[Opening Data excerpts section]

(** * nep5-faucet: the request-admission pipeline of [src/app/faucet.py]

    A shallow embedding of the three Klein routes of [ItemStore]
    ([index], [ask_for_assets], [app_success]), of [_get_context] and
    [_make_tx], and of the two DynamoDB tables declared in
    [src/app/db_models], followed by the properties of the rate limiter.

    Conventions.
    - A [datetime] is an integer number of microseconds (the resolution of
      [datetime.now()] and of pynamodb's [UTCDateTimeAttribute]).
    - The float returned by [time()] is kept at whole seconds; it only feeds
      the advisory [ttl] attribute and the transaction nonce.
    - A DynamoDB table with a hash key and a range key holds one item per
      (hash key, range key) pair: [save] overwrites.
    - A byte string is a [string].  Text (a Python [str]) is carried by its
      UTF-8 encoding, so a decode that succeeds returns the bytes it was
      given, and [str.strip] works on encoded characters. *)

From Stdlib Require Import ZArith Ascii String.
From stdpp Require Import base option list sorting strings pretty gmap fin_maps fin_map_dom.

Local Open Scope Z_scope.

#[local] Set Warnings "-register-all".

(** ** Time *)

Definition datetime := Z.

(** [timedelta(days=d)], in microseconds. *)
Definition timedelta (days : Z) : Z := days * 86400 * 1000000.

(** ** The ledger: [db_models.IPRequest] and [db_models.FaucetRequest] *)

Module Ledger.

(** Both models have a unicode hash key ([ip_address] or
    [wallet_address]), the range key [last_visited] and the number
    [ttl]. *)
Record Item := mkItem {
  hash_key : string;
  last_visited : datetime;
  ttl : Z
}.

[Closing Data excerpts section]
[Opening Data excerpts section]

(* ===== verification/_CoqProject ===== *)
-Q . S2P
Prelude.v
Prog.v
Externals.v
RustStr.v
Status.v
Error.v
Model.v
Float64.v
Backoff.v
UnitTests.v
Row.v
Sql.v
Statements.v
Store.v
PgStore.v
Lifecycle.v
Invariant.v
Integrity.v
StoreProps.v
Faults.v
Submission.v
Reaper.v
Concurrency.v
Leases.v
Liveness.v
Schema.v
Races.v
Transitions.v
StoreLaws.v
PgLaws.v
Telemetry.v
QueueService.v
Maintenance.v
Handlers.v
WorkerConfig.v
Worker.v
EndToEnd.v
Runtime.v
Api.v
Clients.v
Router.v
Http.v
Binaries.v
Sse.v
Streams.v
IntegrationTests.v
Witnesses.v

[Closing Data excerpts section]
[Opening Data excerpts section]

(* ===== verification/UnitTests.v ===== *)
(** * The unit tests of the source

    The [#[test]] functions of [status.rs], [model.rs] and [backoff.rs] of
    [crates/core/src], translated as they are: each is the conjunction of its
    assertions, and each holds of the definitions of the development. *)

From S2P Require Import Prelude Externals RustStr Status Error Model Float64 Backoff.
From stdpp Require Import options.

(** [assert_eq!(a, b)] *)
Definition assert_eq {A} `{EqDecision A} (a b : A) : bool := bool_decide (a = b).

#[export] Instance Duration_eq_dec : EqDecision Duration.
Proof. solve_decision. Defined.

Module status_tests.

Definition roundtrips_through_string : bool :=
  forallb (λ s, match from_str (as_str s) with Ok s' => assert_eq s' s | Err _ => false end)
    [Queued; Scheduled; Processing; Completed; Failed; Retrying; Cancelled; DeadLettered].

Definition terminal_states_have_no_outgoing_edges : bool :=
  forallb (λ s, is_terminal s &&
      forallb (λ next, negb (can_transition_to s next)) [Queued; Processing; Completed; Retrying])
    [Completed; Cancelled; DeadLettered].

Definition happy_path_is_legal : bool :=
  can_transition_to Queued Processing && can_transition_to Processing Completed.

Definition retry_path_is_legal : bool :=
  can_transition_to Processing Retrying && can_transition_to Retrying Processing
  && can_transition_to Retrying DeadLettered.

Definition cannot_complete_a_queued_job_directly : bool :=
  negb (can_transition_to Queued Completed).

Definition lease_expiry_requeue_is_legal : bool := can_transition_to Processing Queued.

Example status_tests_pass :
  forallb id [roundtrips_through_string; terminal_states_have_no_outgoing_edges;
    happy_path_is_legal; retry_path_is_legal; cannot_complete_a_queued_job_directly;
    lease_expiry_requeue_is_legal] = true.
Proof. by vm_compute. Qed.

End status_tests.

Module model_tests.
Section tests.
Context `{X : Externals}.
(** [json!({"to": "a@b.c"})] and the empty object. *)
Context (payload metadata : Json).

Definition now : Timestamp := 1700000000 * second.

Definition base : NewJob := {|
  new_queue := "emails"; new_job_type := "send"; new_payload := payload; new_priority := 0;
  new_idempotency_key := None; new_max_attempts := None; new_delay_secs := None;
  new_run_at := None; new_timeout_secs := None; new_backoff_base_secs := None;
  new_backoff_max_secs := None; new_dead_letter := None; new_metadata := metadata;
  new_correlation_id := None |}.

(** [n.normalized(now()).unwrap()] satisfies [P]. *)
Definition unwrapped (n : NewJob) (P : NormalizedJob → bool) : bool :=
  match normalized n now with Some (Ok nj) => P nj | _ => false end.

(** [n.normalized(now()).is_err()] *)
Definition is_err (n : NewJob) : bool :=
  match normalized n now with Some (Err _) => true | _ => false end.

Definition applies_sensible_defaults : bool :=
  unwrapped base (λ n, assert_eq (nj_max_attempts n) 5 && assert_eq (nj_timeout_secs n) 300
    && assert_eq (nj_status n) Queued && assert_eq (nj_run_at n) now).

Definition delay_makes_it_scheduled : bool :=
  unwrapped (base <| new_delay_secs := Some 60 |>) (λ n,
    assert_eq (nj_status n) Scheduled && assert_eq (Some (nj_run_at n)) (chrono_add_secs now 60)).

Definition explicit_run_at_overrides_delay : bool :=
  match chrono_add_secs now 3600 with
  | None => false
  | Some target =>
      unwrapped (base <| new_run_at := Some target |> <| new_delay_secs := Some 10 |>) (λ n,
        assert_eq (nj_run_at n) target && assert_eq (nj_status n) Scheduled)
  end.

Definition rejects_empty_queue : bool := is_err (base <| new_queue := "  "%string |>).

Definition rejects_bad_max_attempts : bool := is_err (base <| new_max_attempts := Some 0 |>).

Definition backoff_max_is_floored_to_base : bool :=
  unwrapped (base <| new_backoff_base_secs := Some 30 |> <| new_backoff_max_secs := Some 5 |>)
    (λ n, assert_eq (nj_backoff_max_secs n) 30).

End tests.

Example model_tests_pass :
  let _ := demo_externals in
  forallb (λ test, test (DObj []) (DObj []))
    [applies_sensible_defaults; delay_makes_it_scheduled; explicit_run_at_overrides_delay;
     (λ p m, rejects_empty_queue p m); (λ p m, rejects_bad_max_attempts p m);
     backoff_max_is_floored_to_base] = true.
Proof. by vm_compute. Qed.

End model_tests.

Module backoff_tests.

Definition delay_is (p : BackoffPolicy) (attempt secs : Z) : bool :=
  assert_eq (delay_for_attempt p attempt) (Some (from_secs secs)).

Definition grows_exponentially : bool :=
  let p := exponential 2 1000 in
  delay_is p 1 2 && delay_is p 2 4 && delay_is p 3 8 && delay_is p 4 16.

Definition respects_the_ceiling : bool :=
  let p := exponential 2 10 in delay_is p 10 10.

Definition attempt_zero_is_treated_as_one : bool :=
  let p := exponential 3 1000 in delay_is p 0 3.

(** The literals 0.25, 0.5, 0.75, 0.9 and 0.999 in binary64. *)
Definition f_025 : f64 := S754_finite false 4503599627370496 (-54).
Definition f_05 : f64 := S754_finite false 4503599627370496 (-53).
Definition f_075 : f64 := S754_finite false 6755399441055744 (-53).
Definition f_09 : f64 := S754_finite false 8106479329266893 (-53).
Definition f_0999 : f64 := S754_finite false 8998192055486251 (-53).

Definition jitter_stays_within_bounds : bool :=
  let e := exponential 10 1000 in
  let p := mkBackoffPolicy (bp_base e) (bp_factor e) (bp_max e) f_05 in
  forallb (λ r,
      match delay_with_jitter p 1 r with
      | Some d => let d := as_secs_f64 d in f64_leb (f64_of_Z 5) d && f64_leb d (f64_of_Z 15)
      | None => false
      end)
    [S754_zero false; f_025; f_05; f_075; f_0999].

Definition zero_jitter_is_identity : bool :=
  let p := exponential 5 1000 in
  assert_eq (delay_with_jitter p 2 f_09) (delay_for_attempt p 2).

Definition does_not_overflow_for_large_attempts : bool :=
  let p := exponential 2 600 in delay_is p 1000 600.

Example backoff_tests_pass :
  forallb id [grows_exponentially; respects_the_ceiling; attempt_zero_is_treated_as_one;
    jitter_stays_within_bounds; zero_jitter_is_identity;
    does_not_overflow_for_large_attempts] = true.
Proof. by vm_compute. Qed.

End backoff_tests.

[Closing Data excerpts section]

Work request:
If a line in the entries includes the word "holds", copy that line out.

Exercise solution:
    - A DynamoDB table with a hash key and a range key holds one item per
    assertions, and each holds of the definitions of the development. *)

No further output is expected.